Sur-représentée dans les quartiers prioritaires de la politique de la ville, l'économie sociale et solidaire a un rôle à jouer dans le développement de ces territoires. C'est la conviction des élus du RTES, réunis le 18 septembre 2018 sur ce sujet.
Le Réseau des collectivités territoriales pour une économie solidaire (RTES) a tenu le 18 septembre un séminaire sur la place de l'économie sociale et solidaire (ESS) dans les quartiers prioritaires de la politique de la ville (QPV). Trois ans après un rendez-vous sur le même thème, toujours aux Archives nationales à Pierrefitte-sur-Seine (voir notre article du 17 décembre 2015), le réseau d'élus a appelé à approfondir "l'acculturation croisée entre les acteurs de la politique de la ville, de l'ESS, du développement économique", selon les mots de Christiane Bouchart, sa présidente.

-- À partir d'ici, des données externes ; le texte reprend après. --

(** * ColumnList: the editable, reorderable column table of the table editor

    Shallow embedding of the list and edit-session logic of
    [src/chat2db-client/src/blocks/DatabaseTableEditor/ColumnList/index.tsx].

    The component keeps two pieces of React state: [dataSource], the ordered
    list of column records, and [editingKey], the key of the row in edit
    mode (the empty string when no row was ever put in edit mode).  Every
    handler of the component is embedded as a function on that state.

    Three collaborators live outside the file and are handled as follows.
    - [uuidv4()] (package uuid): the value it returns is an argument of the
      handler that calls it.
    - [form.getFieldsValue()] (antd form store): the object it returns is
      the argument [newData] of [formChange].
    - [arrayMove] (package @dnd-kit/sortable, imported at line 11): embedded
      from the body the package publishes, on the JavaScript semantics of
      [Array.prototype.slice] and [Array.prototype.splice]. *)

From stdpp Require Import base option list strings numbers.

(** ** Data model *)

(** [interface Item] (lines 20-26).  [null] is [None] in [length] and
    [fieldType].  The property [comment] is not declared by the interface
    but the records built at lines 89-96 carry it, and the record built by
    [addData] does not: [None] is the absent (or undefined) property. *)
Module Item.
Record t : Type := mk {
  key : string;
  columnName : string;
  length : option Z;
  fieldType : option string;
  nullable : bool;
  comment : option string;
}.
End Item.

(** One row of [tableDetails.columnList], as read at lines 88-96.  Its type
    is declared outside the file; the fields copied into an [Item] take the
    types [Item] gives them, and [nullable] is the number compared with [0]. *)
Module Column.
Record t : Type := mk {
  name : string;
  dataType : option Z;
  columnType : option string;
  nullable : Z;
  comment : option string;
}.
End Column.

(** [tableDetails] from the context: the object may be absent ([None] at
    the use site), and so may its [columnList]. *)
Record TableDetails : Type := mkTableDetails {
  columnList : option (list Column.t);
}.

(** The object returned by [form.getFieldsValue()]: one optional property
    per [Form.Item] name of the table (lines 124, 147, 169, 193, 207).  The
    outer [option] says whether the property is present in the object. *)
Module FormValues.
Record t : Type := mk {
  columnName : option string;
  length : option (option Z);
  fieldType : option (option string);
  nullable : option bool;
  comment : option (option string);
}.
End FormValues.

(** The component state: [useState<Item[]>([])] and [useState('')]. *)
Record State : Type := mkState {
  dataSource : list Item.t;
  editingKey : string;
}.

Definition initialState : State :=
  {| dataSource := []; editingKey := ""%string |}.

Definition setDataSource (l : list Item.t) (st : State) : State :=
  {| dataSource := l; editingKey := editingKey st |}.

Definition setEditingKey (k : string) (st : State) : State :=
  {| dataSource := dataSource st; editingKey := k |}.

Definition keys (l : list Item.t) : list string := Item.key <$> l.

(** ** JavaScript array primitives *)

Section JsArray.
Context {T : Type}.

(** [a.findIndex(p)]: the index of the first element satisfying [p], or
    [-1].  [i] is the index of the head of [a]. *)
Fixpoint findIndexFrom (p : T → bool) (a : list T) (i : Z) : Z :=
  match a with
  | [] => (-1)%Z
  | x :: a' => if p x then i else findIndexFrom p a' (i + 1)%Z
  end.

Definition findIndex (p : T → bool) (a : list T) : Z := findIndexFrom p a 0%Z.

(** The start index [splice] really uses: a negative [start] counts from
    the end, and the result is clamped to [0 .. len]. *)
Definition actualStart (len start : Z) : Z :=
  if (start <? 0)%Z then Z.max (len + start) 0 else Z.min start len.

(** [a.splice(start, deleteCount, ...items)]: the removed elements and the
    array afterwards. *)
Definition splice (a : list T) (start deleteCount : Z) (items : list T)
  : list T * list T :=
  let len := Z.of_nat (length a) in
  let s := actualStart len start in
  let dc := Z.min (Z.max deleteCount 0) (len - s) in
  (take (Z.to_nat dc) (drop (Z.to_nat s) a),
   take (Z.to_nat s) a ++ items ++ drop (Z.to_nat (s + dc)) a).
End JsArray.

(** [arrayMove(array, from, to)] of @dnd-kit/sortable:
<<
    const newArray = array.slice();
    newArray.splice(to < 0 ? newArray.length + to : to, 0,
                    newArray.splice(from, 1)[0]);
    return newArray;
>>
    The arguments of the outer [splice] are evaluated left to right: the
    insertion index reads [newArray.length] before the inner [splice]
    removes an element.  When the inner [splice] removes nothing,
    [removed[0]] is [undefined] and [undefined] is inserted: the result is
    an array of [option T], [None] being [undefined]. *)
Definition arrayMove {T : Type} (array : list T) (from to : Z) : list (option T) :=
  let newArray := Some <$> array in
  let start := if (to <? 0)%Z then (Z.of_nat (length newArray) + to)%Z else to in
  let '(removed, newArray) := splice newArray from 1 [] in
  let item := default None (head removed) in
  snd (splice newArray start 0 [item]).

(** ** Handlers *)

(** [isEditing] (line 79). *)
Definition isEditing (st : State) (record : Item.t) : bool :=
  (Item.key record =? editingKey st)%string.

(** [edit] (lines 81-84).  [form.setFieldsValue] acts on the form store,
    which is not part of the state. *)
Definition edit (record : Item.t) (st : State) : State :=
  setEditingKey (Item.key record) st.

(** The callback of [columnList.map] (lines 88-96); [uuid] is the value
    [uuidv4()] returns for this row. *)
Definition toItem (uuid : string) (t : Column.t) : Item.t :=
  {| Item.key := uuid;
     Item.columnName := Column.name t;
     Item.length := Column.dataType t;
     Item.fieldType := Column.columnType t;
     Item.nullable := (Column.nullable t =? 0)%Z;
     Item.comment := Column.comment t |}.

(** The effect on [tableDetails] (lines 86-100).  [uuids n] is the value
    [uuidv4()] returns in the call of the callback on row [n]. *)
Definition tableDetailsEffect (uuids : nat → string)
    (tableDetails : option TableDetails) (st : State) : State :=
  match tableDetails with
  | Some td =>
      let list :=
        match columnList td with
        | Some cols => imap (λ n t, toItem (uuids n) t) cols
        | None => []
        end in
      setDataSource list st
  | None => st
  end.

(** [onDragEnd] (lines 224-232): the array the updater passed to
    [setDataSource] returns for [previous], or [previous] itself when the
    guard fails.  [over] is [None] when the drag ends over no row;
    [over?.id] is then [undefined], which no key equals. *)
Definition sameId (active : string) (over : option string) : bool :=
  match over with
  | Some o => (active =? o)%string
  | None => false
  end.
(** * pyomicron: the Condor interaction utilities ([omicron/condor.py])

    A shallow embedding of the functions of [omicron/condor.py] that talk to
    the scheduler, to the submission tool and to the file system, and the
    properties of the DAG status monitor that are stated about them.

    Python values are modelled as follows.
    - [str] (a Python 2 byte string) is [string]; [dict] is [gmap string _];
      [list] is [list]; [int] is [Z].
    - A call that can raise returns a [result]: [Ok v] or [Raise e], where
      [e] carries the exception class and its [args] message.
    - The scheduler, the file system and the submission tool are external:
      the scheduler is a snapshot of its live queue and of its history,
      a polling loop sees one snapshot per observation. *)

From stdpp Require Import base numbers list strings gmap sorting.
From Stdlib Require Import Ascii String.

Local Open Scope Z_scope.
Local Open Scope string_scope.

(** ** Exceptions and fallible computations *)

Module Py.

(** The exception classes that the embedded code can raise or let through. *)
Inductive exn_class :=
  | AttributeError | IndexError | KeyError | NameError | TypeError
  | OSError | IOError | OverflowError | CalledProcessError.

Record exn := mk_exn { exn_cls : exn_class; exn_args : string }.

Inductive result (A : Type) :=
  | Ok (a : A)
  | Raise (e : exn).
Arguments Ok {A} a.
Arguments Raise {A} e.

Definition bind {A B} (m : result A) (k : A -> result B) : result B :=
  match m with
  | Ok a => k a
  | Raise e => Raise e
  end.

(** [try: m except cls as e: h e] *)
Definition try_except {A} (m : result A) (catches : exn_class -> bool)
    (h : exn -> result A) : result A :=
  match m with
  | Ok a => Ok a
  | Raise e => if catches (exn_cls e) then h e else Raise e
  end.

#[global] Instance exn_class_eq_dec : EqDecision exn_class.
Proof. solve_decision. Defined.

Definition exn_class_eqb (a b : exn_class) : bool := bool_decide (a = b).

(** [xs[0]] *)
Definition index0 {A} (xs : list A) : result A :=
  match xs with
  | x :: _ => Ok x
  | [] => Raise (mk_exn IndexError "list index out of range")
  end.

(** [xs[-1]] *)
Definition index_last {A} (xs : list A) : result A :=
  match last xs with
  | Some x => Ok x
  | None => Raise (mk_exn IndexError "list index out of range")
  end.

(** [d[k]] on a [dict] *)
Definition getitem {V} (d : gmap string V) (k : string) : result V :=
  match d !! k with
  | Some v => Ok v
  | None => Raise (mk_exn KeyError k)
  end.

(** [dict(pairs)]: later bindings of a key replace earlier ones. *)
Definition dict {V} (pairs : list (string * V)) : gmap string V :=
  foldl (fun m kv => <[kv.1 := kv.2]> m) ∅ pairs.

(** Evaluating a generator expression whose element can raise. *)
Fixpoint for_each {A B} (f : A -> result B) (xs : list A) : result (list B) :=
  match xs with
  | [] => Ok []
  | x :: xs' =>
      bind (f x) (fun y => bind (for_each f xs') (fun ys => Ok (y :: ys)))
  end.

End Py.
Import Py.

#[global] Instance result_bind : MBind Py.result := fun A B k m => Py.bind m k.
#[global] Instance result_ret : MRet Py.result := fun A a => Py.Ok a.

(** ** Byte strings *)

Module Str.
Lemma embeddedDisks_off r disks :
  ClickHouseConfig.UseEmbeddedBackupRestore (Receiver.ClickHouse r) = false ->
  embeddedDisks r disks = [].
Proof.
  intros Huse. unfold embeddedDisks.
  induction disks as [| d ds IH]; [reflexivity |].
  assert (Hd : holdsEmbedded r d = false)
    by (unfold holdsEmbedded; rewrite Huse; reflexivity).
  rewrite filter_cons, decide_False by (rewrite Hd; discriminate).
  exact IH.
Qed.

(** X26.  The embedded backup data path: without
    [UseEmbeddedBackupRestore] it is left as it was; with it, it is the
    path of the last disk that is a backup disk or bears the configured
    name (the former value when there is none), and the default data path
    when that is empty. *)
Theorem initDisks_embedded_path r p disks backupName defaultPath :
  GetDefaultPath disks = (defaultPath, None) ->
  Paths.EmbeddedBackupDataPath (init r p (Some disks) backupName).1
  = if ClickHouseConfig.UseEmbeddedBackupRestore (Receiver.ClickHouse r)
    then
      let embedded :=
        from_option Disk.Path (Paths.EmbeddedBackupDataPath p)
                    (last (embeddedDisks r disks)) in
      if bool_decide (embedded = "") then defaultPath else embedded
    else Paths.EmbeddedBackupDataPath p.
Proof.
  intros Hpath.
  destruct (init_after_loop r p disks backupName defaultPath Hpath)
    as (_ & _ & Hemb).
  rewrite Hemb, diskLoop_embedded. cbn zeta.
  destruct (ClickHouseConfig.UseEmbeddedBackupRestore (Receiver.ClickHouse r))
    eqn:Huse; cbn [andb]; [reflexivity |].
  rewrite (embeddedDisks_off r disks Huse). reflexivity.
Qed.

(** X27.  With the remote storage "none" or "custom" no destination is
    made and none is connected to: once the default data path is known the
    method returns nil and leaves [dst] as it was. *)
Theorem initDisks_no_remote r p disks backupName defaultPath :
  Receiver.RemoteStorage r = "none" \/ Receiver.RemoteStorage r = "custom" ->
  GetDefaultPath disks = (defaultPath, None) ->
  (init r p (Some disks) backupName).2 = None
  /\ Paths.dst (init r p (Some disks) backupName).1 = Paths.dst p.
Proof.
  intros Hremote Hpath. unfold initDisksPathdsAndBackupDestination.
  rewrite Hpath.
  destruct (diskLoop r disks _) as [diskMap embedded].
  assert (Hguard : bool_decide (Receiver.RemoteStorage r <> "none")
                   && bool_decide (Receiver.RemoteStorage r <> "custom")
                   = false).
  { destruct Hremote as [-> | ->]; reflexivity. }
  rewrite Hguard. split; reflexivity.
Qed.
End InitFacts.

L'ESS, "relais moteur dans ces quartiers où le secteur lucratif est beaucoup moins présent"
L'ESS est déjà globalement sur-représentée dans les QPV. C'est ce qu'a démontré une étude récente du Conseil national des Chambres régionales de l'ESS (CNCress) et du Commissariat général à l'égalité des territoires (CGET). "29.370 établissements de l’ESS (13,7% du total) sont situés dans une zone de moins de 300 mètres autour d’un quartier politique de la ville", tandis que 9.988 entreprises (4,7% du total) sont implantées dans le périmètre strict du quartier (contre 4,1% pour les établissements du secteur marchand non agricole). Cette sur-représentation de l'ESS dans les QPV est surtout marquée en Provence-Alpes-Côte d'Azur, dans les Hauts-de-France, l'Ile-de-France et l'Occitanie. L'ESS joue "un rôle de relais moteur dans ces quartiers où le secteur lucratif est beaucoup moins présent", a commenté Benjamin Roger, responsable de l'Observatoire national de l'ESS au CNCress.
A l'inverse, l'ESS est sous-représentée dans les QPV en Bretagne, Nouvelle-Aquitaine et dans les Pays de la Loire, des régions où cette forme d'économie est traditionnellement importante avec des spécificités (tissus de coopératives ou mutuelles) qui se retrouvent moins dans les quartiers.
Les entreprises de l'ESS situées en QPV sont majoritairement des associations, encore plus qu'au niveau national (89% contre 83%). Elles sont également plus fortement spécialisées dans le secteur social (22% dans les QPV et 19% dans la zone tampon, 15% au niveau national).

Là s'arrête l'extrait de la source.